So that nothing is lost, restate each entry exactly as supplied.
"""
(** The session an import or a load of the autoplay variant leaves
    once the registry [ts] has been stored, and the signal it
    returns: playback starts at offset 0 when [start] holds and the
    new play order is not empty. *)
Lemma auto_restart_run (start : bool) (st : state) :
  let s1 := rebuilt false
              (rebuilt true
                 (set_visible_indices
                    (collect_visible (query_of (search st)) (tracks st))
                    st)) in
  (_apply_filter ;;;
   _rebuild_play_order false ;;;
   order <- get play_order ;;
   if Auto.auto_play && start
      && (match order with [] => false | _ :: _ => true end)
   then modify (set_play_pos 0) ;;; _load_current_and_play
   else ret Idle) st
  = Ok (if start && (match play_order s1 with
                     | [] => false
                     | _ :: _ => true
                     end)
        then (now_playing s1, s1) else (Idle, s1)).
Proof.
  intros s1. unfold bind at 1. rewrite apply_filter_run.
  unfold bind at 1. rewrite rebuild_play_order_run. fold s1.
  unfold bind at 1, get at 1. cbn [Auto.auto_play andb].
  assert (Hok : session_ok s1).
  { apply rebuilt_ok. apply collect_visible_registered. }
  destruct start; cbn [andb]; [|done].
  assert (Hpos : play_order s1 <> [] -> play_pos s1 = 0).
  { subst s1.
    match goal with
    | |- play_order (rebuilt false ?s) <> [] -> _ =>
        change (play_pos (rebuilt false s))
          with (rebuilt_pos false (current_of (play_order s) (play_pos s))
                            (reorder s).1);
        change (play_order (rebuilt false s)) with (reorder s).1;
        by destruct (reorder s).1
    end. }
  destruct (play_order s1) as [|first rest] eqn:Ho; [done|].
  assert (Hsame : set_play_pos 0 s1 = s1).
  { rewrite <- Hpos by done. by destruct s1. }
  unfold bind, modify. rewrite Hsame.
  apply load_current_and_play_run. apply Hok.
Qed.

Lemma auto_add_paths_run (paths : list PurePath) (st : state) :
  exists extra existing',
    Auto.add_loop paths (tracks st) (Auto.existing_of (tracks st)) 0
    = (tracks st ++ extra, existing', Py.len extra)
    /\ Forall (fun t => exists p, p ∈ paths /\ on_disk p = true
                                  /\ t = Auto._read_metadata p) extra
    /\ Auto._add_paths paths st
       = Ok (match extra with
             | [] => (Idle, st)
             | _ :: _ =>
                 let s1 :=
                   rebuilt false
                     (rebuilt true
                        (set_visible_indices
                           (collect_visible (query_of (search st))
                                            (tracks st ++ extra))
                           (set_tracks (tracks st ++ extra) st))) in
                 if (Py.len (tracks st) =? 0)
                    && (match play_order s1 with
                        | [] => false
                        | _ :: _ => true
                        end)
                 then (now_playing s1, s1) else (Idle, s1)
             end).
Proof.
  destruct (auto_add_loop_extra paths (tracks st)
              (Auto.existing_of (tracks st)) 0)
    as (extra & ex' & Hrun & Hex).
  rewrite Z.add_0_l in Hrun.
  exists extra, ex'. split_and!; [done..|].
  unfold Auto._add_paths, bind at 1, get at 1. rewrite Hrun.
  unfold bind at 1, modify at 1. destruct extra as [|t extra].
  - rewrite app_nil_r, set_tracks_same. done.
  - assert (Hn : (Py.len (t :: extra) =? 0) = false).
    { unfold Py.len. cbn [length]. apply Z.eqb_neq. lia. }
    rewrite Hn.
    exact (auto_restart_run (Py.len (tracks st) =? 0)
             (set_tracks (tracks st ++ t :: extra) st)).
Qed.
"""
## Task output
(** The session an import or a load of the autoplay variant leaves
    once the registry [ts] has been stored, and the signal it
    returns: playback starts at offset 0 when [start] holds and the
    new play order is not empty. *)
Lemma auto_restart_run (start : bool) (st : state) :
  let s1 := rebuilt false
              (rebuilt true
                 (set_visible_indices
                    (collect_visible (query_of (search st)) (tracks st))
                    st)) in
  (_apply_filter ;;;
   _rebuild_play_order false ;;;
   order <- get play_order ;;
   if Auto.auto_play && start
      && (match order with [] => false | _ :: _ => true end)
   then modify (set_play_pos 0) ;;; _load_current_and_play
   else ret Idle) st
  = Ok (if start && (match play_order s1 with
                     | [] => false
                     | _ :: _ => true
                     end)
        then (now_playing s1, s1) else (Idle, s1)).
Proof.
  intros s1. unfold bind at 1. rewrite apply_filter_run.
  unfold bind at 1. rewrite rebuild_play_order_run. fold s1.
  unfold bind at 1, get at 1. cbn [Auto.auto_play andb].
  assert (Hok : session_ok s1).
  { apply rebuilt_ok. apply collect_visible_registered. }
  destruct start; cbn [andb]; [|done].
  assert (Hpos : play_order s1 <> [] -> play_pos s1 = 0).
  { subst s1.
    match goal with
    | |- play_order (rebuilt false ?s) <> [] -> _ =>
        change (play_pos (rebuilt false s))
          with (rebuilt_pos false (current_of (play_order s) (play_pos s))
                            (reorder s).1);
        change (play_order (rebuilt false s)) with (reorder s).1;
        by destruct (reorder s).1
    end. }
  destruct (play_order s1) as [|first rest] eqn:Ho; [done|].
  assert (Hsame : set_play_pos 0 s1 = s1).
  { rewrite <- Hpos by done. by destruct s1. }
  unfold bind, modify. rewrite Hsame.
  apply load_current_and_play_run. apply Hok.
Qed.

Lemma auto_add_paths_run (paths : list PurePath) (st : state) :
  exists extra existing',
    Auto.add_loop paths (tracks st) (Auto.existing_of (tracks st)) 0
    = (tracks st ++ extra, existing', Py.len extra)
    /\ Forall (fun t => exists p, p ∈ paths /\ on_disk p = true
                                  /\ t = Auto._read_metadata p) extra
    /\ Auto._add_paths paths st
       = Ok (match extra with
             | [] => (Idle, st)
             | _ :: _ =>
                 let s1 :=
                   rebuilt false
                     (rebuilt true
                        (set_visible_indices
                           (collect_visible (query_of (search st))
                                            (tracks st ++ extra))
                           (set_tracks (tracks st ++ extra) st))) in
                 if (Py.len (tracks st) =? 0)
                    && (match play_order s1 with
                        | [] => false
                        | _ :: _ => true
                        end)
                 then (now_playing s1, s1) else (Idle, s1)
             end).
Proof.
  destruct (auto_add_loop_extra paths (tracks st)
              (Auto.existing_of (tracks st)) 0)
    as (extra & ex' & Hrun & Hex).
  rewrite Z.add_0_l in Hrun.
  exists extra, ex'. split_and!; [done..|].
  unfold Auto._add_paths, bind at 1, get at 1. rewrite Hrun.
  unfold bind at 1, modify at 1. destruct extra as [|t extra].
  - rewrite app_nil_r, set_tracks_same. done.
  - assert (Hn : (Py.len (t :: extra) =? 0) = false).
    { unfold Py.len. cbn [length]. apply Z.eqb_neq. lia. }
    rewrite Hn.
    exact (auto_restart_run (Py.len (tracks st) =? 0)
             (set_tracks (tracks st ++ t :: extra) st)).
Qed.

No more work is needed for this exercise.